Kubernetes environment

I have been playing with rancher for the past week and now I’m hitting those 2 problems…

I have a 3 host ha-rancher setup (no issue there I was even able to update it from 1.1.3 1.2.0-pre2 to check if the issue happened there too) with a Kubernetes environment with 3 hosts.

  • When ever I lose a Kubernetes host, when it reconnects OR I add a replacement etcd just never start on that new node.
  • Adding a new kubernetes host afterwards, I needed to restart the kubernetes stack for etcd to start (from 1 host to 3 hosts)

any idea why?

Can you share what version of etcd your kubernetes stack is running?

I ended up doing LOTS of stuff and it worked…

Only thing left is that the third etcd still shows as WARNING in Hosts UI but the container is healthy and well behaving.

I’m pretty sure it’s related to the UDP ports required but I’ll have to dig more! If you don’t mind I’ll leave this post open a couple of days to post my findings, they might help more people in my situation.

So I started to realize that my hosts were joining with their Public IPs instead of their private one (No idea how rancher agent actually interpolate it) so I change my bootstrap logic to include -e CATTLE_AGENT_IP=${PRIVATE_IP} and now everything works flawlessly so far!

For some reasons AWS Security Groups are not applied to external traffic (at least the from Security-Group feature). Which was my issue, I found it by allowing all from 0.0.0.0/0 instead of from my kubehost security group.

I’ll make some more testing and let you know if it works as expected.

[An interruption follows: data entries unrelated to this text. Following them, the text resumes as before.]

(* ===== verification/DictionaryRepo.v ===== *)
(** * The dictionaries: [internal/repository/dictionary.go]

    Flavours, cuisines, canteens and their windows, and the suggestions of new entries.
    The code's functions over any dictionary type are functions over the class
    [Dictionary], whose four instances say what the schema (migration 00001) makes of a
    table: unique indexes, widths, foreign keys, cascades.  The CHECKs and foreign keys
    of [dictionary_suggestions] are [suggestion_error].  [WHERE id = ?] is the lookup by
    primary key. *)

From S2P Require Import Prelude.
From S2P Require Import GoText.
From S2P Require Import Apierr.
From S2P Require Import Effects.
From S2P Require Import Model.
From S2P Require Import Pagination.
From S2P Require Import AuthRepo.
From S2P Require Import PostRepo.
Open Scope Z_scope.

(** [v = btrim(v) AND btrim(v) <> '']. *)
Definition trimmed (v : string) : bool :=
  match String.list_ascii_of_string v with
  | [] => false
  | c :: l => negb (bool_decide (c = " "%char)) &&
              negb (bool_decide (List.last l c = " "%char))
  end.
Definition only_spaces (v : string) : bool :=
  forallb (fun c => bool_decide (c = " "%char)) (String.list_ascii_of_string v).

Definition IsSQLState (err : goerr) (states : list string) : bool :=
  match as_pg err with
  | Some (code, _) => bool_decide (code ∈ states)
  | None => false
  end.

Definition is_already_exists (err : goerr) : bool := err_is ErrAlreadyExistsText err.

(** ** Any of the four dictionaries *)
(** A column of an [UPDATE]: a key of the map the code builds. *)
Inductive Column :=
| ColName (v : string)
| ColCampus (v : string)
| ColFloor (v : option string)
| ColSortOrder (v : Z)
| ColIsActive (v : bool).

Class Dictionary (T : Type) := {
  d_table : DB -> gmap Z T;
  d_store : gmap Z T -> DB -> DB;
  d_pkey : string;
  d_ID : T -> Z;
  d_Name : T -> string;
  d_IsActive : T -> bool;
  d_CreatedAt : T -> time;
  d_numbered : Z -> T -> T;                 (* the identity *)
  d_stamped : time -> T -> T;               (* [CreatedAt] and [UpdatedAt] *)
  d_touched : time -> T -> T;               (* [UpdatedAt] *)
  d_assign : Column -> T -> T;
  d_fixed : T -> Z * string;                (* what no column writes: parent, code *)
  d_width : string -> bool;                 (* of the name *)
  d_valid : T -> option string;             (* SQLSTATE of a width or a CHECK *)
  d_clash : T -> T -> bool;                 (* a unique index holds both *)
  d_parent : T -> DB -> bool;               (* the row's own foreign key *)
  d_referenced : Z -> DB -> bool;           (* ON DELETE RESTRICT *)
  d_cascade : Z -> DB -> DB;                (* ON DELETE CASCADE *)
}.
(* ===== verification/DictionaryWrites.v ===== *)
(** * What the dictionary service writes

    [dict_write]: one statement of the service that changes a table, as a step relation.
    Every operation, successful or failed, performs a sequence of such steps
    ([writes_run_dict]); the invariants of the dictionaries are proved by induction on
    them. *)

From S2P Require Import Prelude.
From S2P Require Import GoText.
From S2P Require Import Apierr.
From S2P Require Import Effects.
From S2P Require Import Logic.
From S2P Require Import Model.
From S2P Require Import Pagination.
From S2P Require Import AuthRepo.
From S2P Require Import AuthService.
From S2P Require Import Money.
From S2P Require Import PostRepo.
From S2P Require Import UserRepo.
From S2P Require Import CommentOps.
From S2P Require Import PostService.
From S2P Require Import PostEdits.
From S2P Require Import DictionaryRepo.
From S2P Require Import DictionaryService.
Import DictionaryRepository DictionaryService.
Open Scope Z_scope.

(** ** One of the four tables *)
Inductive Known : forall T : Type, Dictionary T -> Prop :=
| known_flavors : Known Flavor.t flavor_dictionary
| known_cuisines : Known Cuisine.t cuisine_dictionary
| known_canteens : Known Canteen.t canteen_dictionary
| known_windows : Known CanteenWindow.t window_dictionary.
Existing Class Known.
#[export] Existing Instances known_flavors known_cuisines known_canteens known_windows.

(** ** Steps *)
(** What a review leaves of a suggestion. *)
Definition proposal (s : DS.t) :=
  (DS.ID s, DS.Kind s, DS.ProposedName s, DS.ProposerID s, DS.PostID s, DS.FlavorStance s,
   DS.ParentSuggestionID s, DS.CreatedAt s).

(** The review of a pending suggestion, as one change of its row. *)
Record reviewed_as (s s' : DS.t) : Prop := {
  rv_pending : DS.Status s = SuggestionStatusPending;
  rv_proposal : proposal s' = proposal s;
  rv_closed : DS.Status s' = SuggestionStatusApproved \/ DS.Status s' = SuggestionStatusRejected;
}.

(** The columns of a post that a binding may write. *)
Definition unbound (p : Post.t) : Post.t :=
  p <| Post.CanteenID := None |> <| Post.CanteenWindowID := None |> <| Post.CuisineID := None |>
    <| Post.CurrentRevision := 0 |> <| Post.UpdatedAt := 0 |>.
Definition binds (f : Post.t -> Post.t) : Prop := forall p, unbound (f p) = unbound p.

Definition posts_updated (id : Z) (f : Post.t -> Post.t) (db : DB) : DB :=
  db <| posts := snd (update_where (PostRepository.by_id id) f (posts db)) |>.

Inductive dict_write (db : DB) : DB -> Prop :=
| write_insert (T : Type) (D : Dictionary T) (item : T) :
    Known T D -> d_table db !! d_ID item = None -> row_error T item db = None ->
    dict_write db (put T (d_ID item) item db)
| write_update (T : Type) (D : Dictionary T) id (r : T) fields now :
    let r' := d_touched now (assign_all T fields r) in
    Known T D -> d_table db !! id = Some r -> row_error T r' db = None ->
    dict_write db (put T id r' db)
| write_delete (T : Type) (D : Dictionary T) id :
    Known T D -> is_Some (d_table (T := T) db !! id) -> d_referenced (T := T) id db = false ->
    dict_write db (remove T id db)
| write_suggest id s :
    dictionary_suggestions db !! id = None -> DS.ID s = id ->
    DS.Status s = SuggestionStatusPending -> suggestion_error s db = None ->
    dict_write db (put_suggestion id s db)
| write_review id s s' :
    dictionary_suggestions db !! id = Some s -> reviewed_as s s' ->
    suggestion_error s' db = None ->
    dict_write db (put_suggestion id s' db)
| write_post id f : binds f -> dict_write db (posts_updated id f db)
| write_post_flavor pf t :
    dict_write db (db <| post_flavors := <[pf := t]> (post_flavors db) |>)
| write_version id h :
    post_histories db !! id = None ->
    dict_write db (db <| post_histories := <[id := h]> (post_histories db) |>).

Abbreviation writes := (rtc dict_write).

(** ** The statements *)
Section statements.
Context `{Env}.
Abbreviation KeepsW := (Keeps (B := BeforeOp) (A := AfterOp) writes).

Lemma keeps_writes {R} (f : DB -> goerr + R * DB) :
  (forall db r db', f db = inr (r, db') -> db' = db \/ dict_write db db') -> KeepsW (stmt f).
Proof.
  intros Hf. apply (keeps_stmt _). intros db r db' E.
  destruct (Hf _ _ _ E) as [->|?]; [done | by apply rtc_once].
Qed.

Lemma writes_found_row (m : MT Z) : KeepsW m -> KeepsW (PostRepository.found_row m).
Proof. intros. unfold PostRepository.found_row. solve_keeps. Qed.

Section any.
Context {T : Type} {D : Dictionary T} `{!Known T D}.
Implicit Types (item : T).

Lemma writes_CreateDictionary item : KeepsW (CreateDictionary T item).
Proof.
  unfold CreateDictionary. solve_keeps. apply keeps_writes. intros db r db'.
  unfold insert_item. destruct (row_error _ _ _) eqn:He; [done|].
  destruct (d_table db !! _) eqn:Hn; [done|]. intros [= <- <-]. right. by apply write_insert.
Qed.

Lemma writes_UpdateDictionary id fields : KeepsW (UpdateDictionary T id fields).
Proof.
  unfold UpdateDictionary. apply (keeps_bind _); [solve_keeps|]. intros now.
  apply writes_found_row, keeps_writes. intros db r db'. unfold update_item.
  destruct (d_table db !! id) as [item|] eqn:Hi; [|intros [= _ <-]; by left].
  destruct (row_error _ _ _) eqn:He; [done|]. intros [= _ <-]. right.
  by eapply write_update.
Qed.

Lemma writes_DeleteDictionary id : KeepsW (DeleteDictionary T id).
Proof.
  apply writes_found_row, keeps_writes. intros db r db'. unfold delete_item.
  destruct (d_table db !! id) as [item|] eqn:Hi; [|intros [= _ <-]; by left].
  destruct (d_referenced _ _) eqn:Hr; [done|]. intros [= _ <-]. right.
  apply (write_delete db T D id); [done | by exists item | done].
Qed.

Lemma writes_find_or_create item stored :
  KeepsW stored -> KeepsW (find_or_create T item stored).
Proof.
  intros Hs. unfold find_or_create. solve_keeps. apply keeps_writes. intros db r db'.
  unfold insert_or_nothing. destruct (row_error _ _ _) as [err|] eqn:He.
  - repeat case_match; intros; simplify_eq; by left.
  - destruct (d_table db !! _) eqn:Hn; intros [= _ <-]; [by left|]. right. by apply write_insert.
Qed.

Lemma writes_by_name name : KeepsW (by_name T name).
Proof. unfold by_name. solve_keeps. Qed.
Lemma writes_DictionaryByID id : KeepsW (DictionaryByID T id).
Proof. unfold DictionaryByID. solve_keeps. Qed.
Lemma writes_FindDictionaryCursorPage active params :
  KeepsW (FindDictionaryCursorPage T active params).
Proof. unfold FindDictionaryCursorPage. solve_keeps. Qed.
End any.

Lemma writes_CreateSuggestion s :
  DS.Status s = SuggestionStatusPending -> KeepsW (DictionaryRepository.CreateSuggestion s).
Proof.
  intros Hs. unfold DictionaryRepository.CreateSuggestion. solve_keeps. apply keeps_writes.
  intros db r db'. destruct (suggestion_error _ _) eqn:He; [done|].
  destruct (_ !! _) eqn:Hn; [done|]. intros [= _ <-]. right. by apply write_suggest.
Qed.

Lemma writes_ReviewSuggestion id fields :
  (forall s now, DS.Status s = SuggestionStatusPending ->
     reviewed_as s ((fields s) <| DS.UpdatedAt := now |>)) ->
  KeepsW (ReviewSuggestion id fields).
Proof.
  intros Hf. unfold ReviewSuggestion. apply (keeps_bind _); [solve_keeps|]. intros now.
  apply writes_found_row, keeps_writes. intros db r db'. unfold review_row.
  destruct (_ !! _) as [s|] eqn:Hs; [|intros [= _ <-]; by left].
  destruct (bool_decide _) eqn:Hp; cbn [negb]; [|intros [= _ <-]; by left].
  apply bool_decide_eq_true in Hp. cbv zeta. destruct (suggestion_error _ _) eqn:He; [done|].
  intros [= _ <-]. right. eapply write_review; eauto.
Qed.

@Yann_David, would you mind filing an issue for the bug you observed regarding ip traffic routing over Public IPs? We get a lot of complaints about this, but some extra context would be helpful.

Thanks

Sure. Once I got something running on the setup I will… Still unable to expose RC/Pods to the outside world :confused:

Github issue: https://github.com/rancher/rancher/issues/5909